Nespresso VertuoLine: What’s the right selling point?

“Did you see the giant Nespresso pod in Union Square the other week?”

I knew exactly what my colleague Pete was referencing yesterday, as I had in fact seen the giant alien-like pod, been sucked inside, and gladly played the role of an ignorant consumer.

This was not my first exposure to Nespresso’s fairly new VertuoLine (a machine with the original espresso and coffee capabilities), nor was it my second. I’d say it was at least the third hands-on demonstration I had seen. The first time was when I was returning a bag of used Nespresso (OriginalLine) pods to the store. Being a user of the current espresso-only machine, I decided to meander down to the store’s basement and stick around for a demonstration of the new line. I remember a few of the selling points: spinning pod with unique bar code, moves really fast, voila–coffee with crema. I was maybe impressed, but none of this information resonated with me enough to make the jump.

A couple weeks later I had my second run-in with the VertuoLine, this time at a kiosque in the mall when I was picking up some new pods for my Nespresso (OriginalLine). The sales-person sold me on a new type of espresso pod in line with my current favorites, and then asked if I had a moment to stick around for a demonstration of the new VertuoLine. It was pouring down rain outside, and very early in the morning, so it was definitely worth a coffee to sit and listen (and play ignorant). I asked what made it different, and I got the same story: spinning pod with unique bar code, moves really fast, voila–coffee with crema.

If I were to purchase one now I’d have a good story to tell my dinner party guests or my coworkers, but what’s in it for me? Because the coffee factor didn’t appeal to me, there wasn’t a reason to purchase the upgrade…

Until the following week when I had a run-in with the giant pod of all pods. This was my third up-close encounter. I was sucked into the pod with the rest of the crowd in union square, and was greeted with the buzz of dozens of stations set up with VertuoLine experts there to guide passersby through the process of making their own coffee. I made my taste selection, and like any good researcher, once again played completely ignorant. I wanted to learn something new. At first I didn’t… “spinning pod with unique bar code, moves really fast, voila–coffee with crema… but then… the pod dries out so that when you empty out the used pods, you don’t get all that messy sludge.”

Excuse me? What did you say? Suddenly I was transported to that time every week when someone in my office has to empty the bucket full of used pods–which have leaked all over themselves all week, spilled onto the machine parts, and then if we’re not careful, the carpet. It’s really gross and honestly, I finally saw the brilliance of this new machine. Convenience just became even more classy.

I probably wouldn’t buy the VertuoLine; I like my coffee black. Not flavored. Not crema-topped. Not spun. A nice drip brew is all I need to start the day, and a simple Nespresso latte is great after lunch, and saves money and time.

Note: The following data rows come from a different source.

(** * Rehydration of Mediavida dialogue IDs: a shallow embedding

    The development follows [rehydrate_mediavida.py]: Python strings are
    lists of Unicode code points, dictionaries are finite maps, the
    exceptions a function can raise are an explicit error result, and the
    network and the file system are an explicit world that [main] threads
    through its calls. *)

From Equations Require Import Equations.
From Stdlib Require Import ZArith NArith String Ascii SpecFloat.
From stdpp Require Import gmap list sorting.

Local Open Scope Z_scope.

(** ** Python strings *)

(** A [str] is a sequence of code points. *)
Abbreviation pystr := (list N).

(** An ASCII literal as a Python string. *)
Definition lit (s : string) : pystr :=
  N_of_ascii <$> list_ascii_of_string s.

(** [Py_UNICODE_ISSPACE]: the characters removed by [str.strip()] and
    matched by [\s] in a [str] pattern. *)
Definition isspace (c : N) : bool :=
  ((9 <=? c) && (c <=? 13) || (28 <=? c) && (c <=? 32) || (c =? 133)
   || (c =? 160) || (c =? 5760) || (8192 <=? c) && (c <=? 8202)
   || (c =? 8232) || (c =? 8233) || (c =? 8239) || (c =? 8287)
   || (c =? 12288))%N.

Fixpoint drop_while (p : N -> bool) (s : pystr) : pystr :=
  match s with
  | c :: t => if p c then drop_while p t else s
  | [] => []
  end.

Definition lstrip_by (p : N -> bool) (s : pystr) : pystr := drop_while p s.
Definition rstrip_by (p : N -> bool) (s : pystr) : pystr :=
  reverse (drop_while p (reverse s)).

(** [s.strip()] *)
Definition strip (s : pystr) : pystr := rstrip_by isspace (lstrip_by isspace s).

(** [s.replace(old, new)] for a non-empty [old]: occurrences are replaced
    from the left and do not overlap; [skip] counts the characters of a
    replaced occurrence that are still to be passed over. *)
Fixpoint replace_from (old new : pystr) (skip : nat) (s : pystr) : pystr :=
  match s with
  | [] => []
  | c :: t =>
      match skip with
      | S k => replace_from old new k t
      | O =>
          if bool_decide (old `prefix_of` s)
          then new ++ replace_from old new (length old - 1) t
          else c :: replace_from old new O t
      end
  end.

Definition replace (old new s : pystr) : pystr := replace_from old new O s.

(** ** Exceptions *)

Inductive exn : Type :=
| ValueError (msg : string)
| AttributeError
| FetchError.

Inductive result (A : Type) : Type :=
| Ok (a : A)
| Raise (e : exn).
Arguments Ok {A} a.
Arguments Raise {A} e.

#[export] Instance result_ret : MRet result := fun A a => Ok a.
#[export] Instance result_bind : MBind result := fun A B k r =>
  match r with
  | Ok a => k a
  | Raise e => Raise e
  end.

(** ** Speaker labels *)

(** The [while True] loop of [_index_to_letters], entered with [i >= 0]:
    [letters] is the list built so far, least significant letter first. *)
Equations? index_loop (i : N) (letters : pystr) : pystr
  by wf (N.to_nat i) lt :=
  index_loop i letters with N.eq_dec (i / 26)%N 0%N => {
    | left _ => letters ++ [65 + i mod 26]%N
    | right Hq => index_loop (i / 26 - 1)%N (letters ++ [65 + i mod 26]%N)
  }.
Proof.
  assert (i `div` 26 <= i)%N as Hle
    by (apply N.Div0.div_le_upper_bound; lia).
  revert Hq Hle. generalize (i `div` 26)%N. intros q Hq Hle. lia.
Qed.

Definition _index_to_letters (i : Z) : result pystr :=
  if i <? 0 then Raise (ValueError "Index must be non-negative")
  else Ok (reverse (index_loop (Z.to_N i) [])).

(** Lines 59-61 of [_assign_speaker]: the key under which an author is
    looked up. [None] is Python's [None]. *)
Definition author_key (raw_author : option pystr) : pystr :=
  let a := strip (default [] raw_author) in
  if bool_decide (a = []) then lit "__unknown__" else a.

(** [_assign_speaker]: the label returned and the mapping after the call
    (the dictionary is updated in place). *)
Definition _assign_speaker (raw_author : option pystr)
    (mapping : gmap pystr pystr) : result (pystr * gmap pystr pystr) :=
  let a := author_key raw_author in
  match mapping !! a with
  | Some label => Ok (label, mapping)
  | None =>
      label ← _index_to_letters (Z.of_nat (size mapping));
      Ok (label, <[a := label]> mapping)
  end.

(** ** Text cleaning *)

(** [_WS_RE.sub(repl, s)] with [_WS_RE = \s+]: every maximal run of
    whitespace becomes one [repl]; [in_run] tells that the previous
    character belonged to the run being replaced. *)
Fixpoint ws_sub (repl : pystr) (in_run : bool) (s : pystr) : pystr :=
  match s with
  | [] => []
  | c :: t =>
      if isspace c
      then (if in_run then ws_sub repl true t else repl ++ ws_sub repl true t)
      else c :: ws_sub repl false t
  end.

Definition CR : N := 13%N.
Definition LF : N := 10%N.
Definition SP : N := 32%N.

Definition _clean_text (text : option pystr) : pystr :=
  match text with
  | None => []
  | Some text =>
      let t := replace [CR] [LF] (replace [CR; LF] [LF] text) in
      strip (ws_sub [SP] false t)
  end.

(** ** JSON values, as [json.loads] returns them *)

#[warnings="-register-all"]
Inductive json : Type :=
| JNull
| JBool (b : bool)
| JInt (z : Z)
| JFloat (f : spec_float)
| JStr (s : pystr)
| JList (l : list json)
| JDict (d : list (pystr * json)).

(** [d.get(k)] on a dictionary kept in insertion order. *)
Fixpoint dict_get (d : list (pystr * json)) (k : pystr) : option json :=
  match d with
  | [] => None
  | (k', v) :: d' => if bool_decide (k' = k) then Some v else dict_get d' k
  end.
(** * BusTub buffer pool: replacers and buffer pool manager

    A shallow embedding of [src/buffer/lru_replacer.cpp],
    [src/buffer/clock_replacer.cpp] and [src/buffer/buffer_pool_manager.cpp],
    followed by the properties of the buffer pool design that are checked
    against it.

    Conventions of the embedding.
    - [frame_id_t] is [nat]; the [-1] that [PickVictimFrame] returns for
      "no frame" and the [nullptr] of the page-returning operations are
      [None].
    - [page_id_t] is [Z].
    - The mutex of each object is held for the whole of every public
      operation, so each operation is one atomic state transformer.
    - A [std::list<frame_id_t>::iterator] is represented by the frame id
      stored in the node it designates, [None] standing for [end()].  A frame
      id is pushed on a replacer list only when it has no entry in
      [iter_map_], so the nodes of a list hold pairwise distinct ids (lemmas
      [LRUFacts.lru_wf_*] and [ClockFacts.clock_wf_*]) and an id names exactly
      one node.
      [iter_map_] itself is kept as its key set: the iterator stored under
      key [f] is the node holding [f]. *)

From stdpp Require Import base gmap list.
From Stdlib Require Import ZArith Lia Strings.Byte.

Open Scope Z_scope.

(** [frame_list_.erase(it)] for the iterator [it] of the node holding [f]. *)
Fixpoint erase (f : nat) (l : list nat) : list nat :=
  match l with
  | [] => []
  | x :: l' => if decide (x = f) then l' else x :: erase f l'
  end.

(** ** LRU replacer ([lru_replacer.cpp]) *)
Module LRU.

Record LRUReplacer := mk {
  frame_list_ : list nat;
  iter_map_ : gset nat
}.

(** [LRUReplacer::LRUReplacer]: both containers are cleared. *)
Definition new : LRUReplacer := mk [] ∅.

(** [LRUReplacer::Victim]: [None] is the [false] return (the out-parameter
    is then left untouched, only the local pointer is overwritten);
    [Some last_id] is [true] with [*frame_id = last_id]. *)
Definition Victim (r : LRUReplacer) : option nat * LRUReplacer :=
  match last (frame_list_ r) with
  | None => (None, r)
  | Some last_id =>
      (Some last_id,
       mk (removelast (frame_list_ r)) (iter_map_ r ∖ {[ last_id ]}))
  end.

(** [LRUReplacer::Pin]. *)
Definition Pin (r : LRUReplacer) (frame_id : nat) : LRUReplacer :=
  if decide (frame_id ∈ iter_map_ r) then
    mk (erase frame_id (frame_list_ r)) (iter_map_ r ∖ {[ frame_id ]})
  else r.

(** [LRUReplacer::Unpin]. *)
Definition Unpin (r : LRUReplacer) (frame_id : nat) : LRUReplacer :=
  if decide (frame_id ∈ iter_map_ r) then r
  else mk (frame_id :: frame_list_ r) ({[ frame_id ]} ∪ iter_map_ r).

(** [LRUReplacer::Size]. *)
Definition Size (r : LRUReplacer) : nat := length (frame_list_ r).

(** A run of [Unpin] calls, in the order of the list. *)
Definition unpins (r : LRUReplacer) (fs : list nat) : LRUReplacer :=
  foldl Unpin r fs.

But what do I really hate? Wet coffee grounds and leaky Nespresso pods. So maybe the VertuoLine did solve one problem for me as a current user, but one wasn’t enough to make the upgrade. Because I wasn’t completely sold my next question was, what would it do next? And were there other selling points that I wasn’t exposed to that could have convinced me to make the jump?

Sure, used pods without the mess would be nice, but what about the grating noise the machine makes that interrupts my colleagues who are having a meeting on the nearby couches? What about the fact that the machine still starts if there isn’t enough water to finish the shot? What about when my favorite mug doesn’t fit on the platform? Maybe these are some innovations we’ll see with future machines, but until now, I’m content with my occasional free coffee to-go (in a very cool cup I might add.)